The best outcomes for going through pregnancy with diabetes-Clinical features of four recipients of the Lilly Insulin 50-Year Award

Diabetol Int. 2019 Nov 30;11(2):158-162. doi: 10.1007/s13340-019-00418-5. eCollection 2020 Apr.

Abstract

The Lilly Insulin 50-Year Award of Japan has been held since 2003. This Award is presented to people with diabetes based on their efforts in injecting insulin for 50 years. Among the 23 recipients of this Award in 2018, four were recognized because of their excellent efforts in receiving continuous treatment for diabetes mellitus before, during and throughout their life after pregnancy.
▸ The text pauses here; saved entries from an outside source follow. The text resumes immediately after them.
Lemma delete_from_shopping_cart_inv u t s resp s' :
  delete_from_shopping_cart (Some u) t s = (Ok resp, s') ->
  s' = set_shopping_cart s
         (filter (fun row => negb (is_cart (user_id u) t row))
                 (shopping_cart s)).
Proof.
  intros H.
  destruct (filter (has_id t) (recipes s)) as [|r [|r2 l]] eqn:F.
  - rewrite (delete_from_shopping_cart_missing u t s F) in H. discriminate.
  - destruct (existsb (is_cart (user_id u) t) (shopping_cart s)) eqn:E.
    + rewrite (delete_from_shopping_cart_present u t r s F E) in H.
      inversion H. reflexivity.
    + rewrite (delete_from_shopping_cart_absent u t r s F E) in H.
      discriminate.
  - unfold delete_from_shopping_cart, get_object_or_404, IsAuthenticated in H.
    unfold_monad. rewrite F in H. discriminate.
Qed.

Lemma subscribe_inv u t s resp s' :
  subscribe (Some u) t s = (Ok resp, s') ->
  user_id u <> t /\
  existsb (is_subscription t (user_id u)) (subscriptions s) = false /\
  s' = set_subscriptions s (subscriptions s ++ [mkSubscription t (user_id u)]).
Proof.
  intros H.
  destruct (filter (is_user t) (users s)) as [|a [|a2 l]] eqn:F.
  - unfold subscribe, get_object_or_404, IsAuthenticated in H.
    unfold_monad. rewrite F in H. discriminate.
  - destruct (Nat.eq_dec (user_id u) t) as [Eq|Ne].
    + subst t. rewrite (subscribe_self u a s F) in H. discriminate.
    + destruct (existsb (is_subscription t (user_id u)) (subscriptions s))
        eqn:E.
      * rewrite (subscribe_duplicate u t a s F Ne E) in H. discriminate.
      * rewrite (subscribe_created u t a s F Ne E) in H. inversion H. auto.
  - unfold subscribe, get_object_or_404, IsAuthenticated in H.
    unfold_monad. rewrite F in H. discriminate.
Qed.

Lemma unsubscribe_inv u t s resp s' :
  unsubscribe (Some u) t s = (Ok resp, s') ->
  s' = set_subscriptions s
         (filter (fun row => negb (is_subscription t (user_id u) row))
                 (subscriptions s)).
Proof.
  intros H.
  destruct (filter (is_user t) (users s)) as [|a [|a2 l]] eqn:F.
  - rewrite (unsubscribe_missing u t s F) in H. discriminate.
  - destruct (existsb (is_subscription t (user_id u)) (subscriptions s))
      eqn:E.
    + rewrite (unsubscribe_present u t a s F E) in H.
      inversion H. reflexivity.
    + rewrite (unsubscribe_absent u t a s F E) in H. discriminate.
  - unfold unsubscribe, get_object_or_404, IsAuthenticated in H.
    unfold_monad. rewrite F in H. discriminate.
Qed.

Lemma existsb_snoc {A} (p : A -> bool) (l : list A) (a : A) :
  existsb p (l ++ [a]) = existsb p l || p a.
Proof. rewrite existsb_app. simpl. rewrite orb_false_r. reflexivity. Qed.

Lemma existsb_deleted {A} (p : A -> bool) (l : list A) :
  existsb p (filter (fun a => negb (p a)) l) = false.
Proof. apply filter_nil_existsb, filter_filter_negb. Qed.

Lemma existsb_filter_negb_other {A} (p q : A -> bool) (l : list A) :
  (forall a, q a = true -> p a = false) ->
  existsb q (filter (fun a => negb (p a)) l) = existsb q l.
Proof.
  intros H. induction l as [|a l IH]; simpl; [reflexivity|].
  destruct (p a) eqn:P; simpl.
  - destruct (q a) eqn:Q; [apply H in Q; congruence|exact IH].
  - rewrite IH. reflexivity.
Qed.

(** ** The read-side flags follow the memberships *)

Ltac flag_added is_rel :=
  rewrite existsb_snoc; unfold is_rel at 2; simpl;
  match goal with
  | |- context [Nat.eqb ?a ?b && Nat.eqb ?c ?d] =>
      rewrite (Nat.eqb_sym a b), (Nat.eqb_sym c d)
  end;
  match goal with
  | |- context [if ?b then _ else _] =>
      destruct b; [apply orb_true_r|apply orb_false_r]
  end.

(** X9.  After a successful add, the flag the serializers compute for the
    actor and the target is true; after a successful remove it is false; and
    for every other viewer or object the flag is what it was before.  This
    holds for [is_favorited], [is_in_shopping_cart] and [is_subscribed]. *)
Theorem flags_follow_membership u t s resp s' v :
  (forall r,
      favorite (Some u) t s = (Ok resp, s') ->
      get_is_favorited (Some v) r s'
      = if Nat.eqb (user_id v) (user_id u) && Nat.eqb (pk r) t
        then true else get_is_favorited (Some v) r s) /\
  (forall r,
      delete_from_favorites (Some u) t s = (Ok resp, s') ->
      get_is_favorited (Some v) r s'
      = if Nat.eqb (user_id v) (user_id u) && Nat.eqb (pk r) t
        then false else get_is_favorited (Some v) r s) /\
  (forall r,
      shopping_cart_add (Some u) t s = (Ok resp, s') ->
      get_is_in_shopping_cart (Some v) r s'
      = if Nat.eqb (user_id v) (user_id u) && Nat.eqb (pk r) t
        then true else get_is_in_shopping_cart (Some v) r s) /\
  (forall r,
      delete_from_shopping_cart (Some u) t s = (Ok resp, s') ->
      get_is_in_shopping_cart (Some v) r s'
      = if Nat.eqb (user_id v) (user_id u) && Nat.eqb (pk r) t
        then false else get_is_in_shopping_cart (Some v) r s) /\
  (forall obj,
      subscribe (Some u) t s = (Ok resp, s') ->
      get_is_subscribed (Some v) obj s'
      = if Nat.eqb (user_id obj) t && Nat.eqb (user_id v) (user_id u)
        then true else get_is_subscribed (Some v) obj s) /\
  (forall obj,
      unsubscribe (Some u) t s = (Ok resp, s') ->
      get_is_subscribed (Some v) obj s'
      = if Nat.eqb (user_id obj) t && Nat.eqb (user_id v) (user_id u)
        then false else get_is_subscribed (Some v) obj s).
Proof.
  repeat split.
  - intros r H. apply favorite_inv in H. destruct H as [_ E]. subst s'.
    unfold get_is_favorited. simpl. flag_added is_favorite.
  - intros r H. apply delete_from_favorites_inv in H. subst s'.
    unfold get_is_favorited. simpl.
    destruct (Nat.eqb (user_id v) (user_id u) && Nat.eqb (pk r) t) eqn:C.
    + apply andb_true_iff in C. destruct C as [C1 C2].
      apply Nat.eqb_eq in C1, C2. rewrite C1, C2. apply existsb_deleted.
    + apply existsb_filter_negb_other. intros a Ha.
      apply is_favorite_true in Ha. subst a. unfold is_favorite. simpl.
      exact C.
  - intros r H. apply shopping_cart_add_inv in H. destruct H as [_ E].
    subst s'. unfold get_is_in_shopping_cart. simpl. flag_added is_cart.
  - intros r H. apply delete_from_shopping_cart_inv in H. subst s'.
    unfold get_is_in_shopping_cart. simpl.
    destruct (Nat.eqb (user_id v) (user_id u) && Nat.eqb (pk r) t) eqn:C.
    + apply andb_true_iff in C. destruct C as [C1 C2].
      apply Nat.eqb_eq in C1, C2. rewrite C1, C2. apply existsb_deleted.
    + apply existsb_filter_negb_other. intros a Ha.
      apply is_cart_true in Ha. subst a. unfold is_cart. simpl. exact C.
  - intros obj H. apply subscribe_inv in H. destruct H as (_ & _ & E).
    subst s'. unfold get_is_subscribed. simpl. flag_added is_subscription.
  - intros obj H. apply unsubscribe_inv in H. subst s'.
    unfold get_is_subscribed. simpl.
    destruct (Nat.eqb (user_id obj) t && Nat.eqb (user_id v) (user_id u))
      eqn:C.
    + apply andb_true_iff in C. destruct C as [C1 C2].
      apply Nat.eqb_eq in C1, C2. rewrite C1, C2. apply existsb_deleted.
    + apply existsb_filter_negb_other. intros a Ha.
      apply is_subscription_true in Ha. subst a.
      unfold is_subscription. simpl. exact C.
Qed.
(** * debug-tracer: the file writer, the tracers and the log-analysis CLI

    A shallow embedding of [src/fileWriter.ts] (class [DebugFileWriter]), of
    the tracers of [src/index.ts] and [browser/index.js] and of the commands
    of the CLI ([readLogFile], [analyzeCommand], [errorsCommand],
    [perfCommand], [filterCommand], [statsCommand], [tailCommand]), followed
    by the properties of the file-output subsystem and of the analysis
    engine.

    Conventions of the embedding:
    - a JavaScript value is a term of [value]; numbers are integers ([Z]),
      a [BigInt] is kept apart from them (a payload can be one, a value read
      from a log file cannot), and strings are sequences of characters below
      U+0100, one byte each;
    - an object is the list of its own enumerable properties in enumeration
      order, each key occurring once;
    - code that can raise a [TypeError] returns a [result];
    - the clock, the outcome of opening the file, [JSON.stringify] and
      [JSON.parse] belong to the runtime and are taken as arguments;
      [JSON.stringify] throws on some values (a [BigInt], for one), and the
      argument standing for it answers [None] there. *)

From Stdlib Require Import List String Ascii ZArith Lia Bool QArith.
From Stdlib Require Import Sorted Permutation.
Import ListNotations.
Close Scope Q_scope.
Open Scope string_scope.
Open Scope list_scope.

#[local] Set Warnings "-register-all".

(** ** JavaScript values *)

Module JS.

Inductive value : Type :=
| VUndefined
| VNull
| VBool (b : bool)
| VNum (n : Z)
| VBigInt (n : Z)
| VStr (s : string)
| VArr (items : list value)
| VObj (props : list (string * value)).

(** Errors raised by the modelled code. *)
Inductive result (A : Type) : Type :=
| Ok (a : A)
| TypeError.
Arguments Ok {A} a.
Arguments TypeError {A}.

Definition bind {A B} (r : result A) (k : A -> result B) : result B :=
  match r with
  | Ok a => k a
  | TypeError => TypeError
  end.

(** [ToBoolean]. *)
Definition truthy (v : value) : bool :=
  match v with
  | VUndefined | VNull => false
  | VBool b => b
  | VNum n | VBigInt n => negb (n =? 0)%Z
  | VStr s => negb (s =? "")
  | VArr _ | VObj _ => true
  end.

(** [typeof v === 'object'] (true of [null], arrays and objects). *)
Definition typeofObject (v : value) : bool :=
  match v with
  | VNull | VArr _ | VObj _ => true
  | _ => false
  end.

Definition isNull (v : value) : bool :=
  match v with VNull => true | _ => false end.

Definition isUndefined (v : value) : bool :=
  match v with VUndefined => true | _ => false end.

Fixpoint lookup {A : Type} (k : string) (props : list (string * A)) : option A :=
  match props with
  | [] => None
  | (k', v) :: rest => if k' =? k then Some v else lookup k rest
  end.

(** [o[k] = v] on a plain object: an existing key keeps its place, a new one
    is enumerated last.  Assigning to ["__proto__"] changes the prototype and
    creates no own property. *)
Fixpoint setProp (props : list (string * value)) (k : string) (v : value)
  : list (string * value) :=
  match props with
  | [] => [(k, v)]
  | (k', v') :: rest =>
      if k' =? k then (k', v) :: rest else (k', v') :: setProp rest k v
  end.

Definition assign (props : list (string * value)) (k : string) (v : value)
  : list (string * value) :=
  if k =? "__proto__" then props else setProp props k v.

(** [v[k]] for the property names the program reads ([data], [error],
    [duration], ...): none of them is defined on a primitive, on an array or
    on [Object.prototype], so only an object's own property can answer. *)
Definition getField (v : value) (k : string) : value :=
  match v with
  | VObj props => match lookup k props with Some x => x | None => VUndefined end
  | _ => VUndefined
  end.

(** [v?.k] *)
Definition optField (v : value) (k : string) : value :=
  match v with
  | VUndefined | VNull => VUndefined
  | _ => getField v k
  end.

(** [k in v], used by the program only behind [typeof v === 'object'] and
    with keys that no prototype defines. *)
Definition hasKey (k : string) (v : value) : bool :=
  match v with
  | VObj props => match lookup k props with Some _ => true | None => false end
  | _ => false
  end.

(** [a || b] on values. *)
Definition or (a b : value) : value := if truthy a then a else b.

Definition strictEqStr (v : value) (s : string) : bool :=
  match v with
  | VStr s' => s' =? s
  | _ => false
  end.

(** [String.prototype.toLowerCase] on characters below U+0100: the capital
    letters are A to Z and U+00C0 to U+00DE without the multiplication sign
    U+00D7. *)
Definition lowerChar (c : ascii) : ascii :=
  let n := nat_of_ascii c in
  if ((65 <=? n) && (n <=? 90))%nat
     || ((192 <=? n) && (n <=? 222) && negb (n =? 215))%nat
  then ascii_of_nat (n + 32) else c.

Fixpoint toLowerCase (s : string) : string :=
  match s with
  | EmptyString => EmptyString
  | String c rest => String (lowerChar c) (toLowerCase rest)
  end.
This report focuses on the clinical features of these recipients with successful delivery of newborns at Tokyo Women's Medical University approximately 40-50 years ago. Three of the recipients [type 2 diabetes, n = 2 (cases 1 and 3); type 1 diabetes, n = 1 (case 4)] were treated before, during and after pregnancy, whereas one patient with type 2 diabetes (case 2) was only treated during pregnancy. Even though three recipients had a past history of stillbirth due to insufficient control of diabetes, all four recipients were directed to try to maintain normoglycemia before and during pregnancy, which resulted in the delivery of newborns without major events. The current ages of the recipients are 82, 78, 78 and 63 years old, respectively. No diabetic complications were observed in case 1. However, simple retinopathy occurred after ophthalmological treatment in case 3, and case 2 has received hemodialysis. Nevertheless, all of the patients have spent active lives with the confidence of successful delivery, even though none of the patient's HbA1c levels fell below 7% after delivery. The authors as their doctors are proud of the continuous efforts made by these four recipients to receive diabetes treatment before, during and after pregnancy. We therefore advocate "the best outcome for going through pregnancy with diabetes" to all diabetic patients who hope to become pregnant based on a planned pregnancy with the normalization of blood glucose.

Keywords: Diabetic complications; Diabetic pregnancy; Non-obese.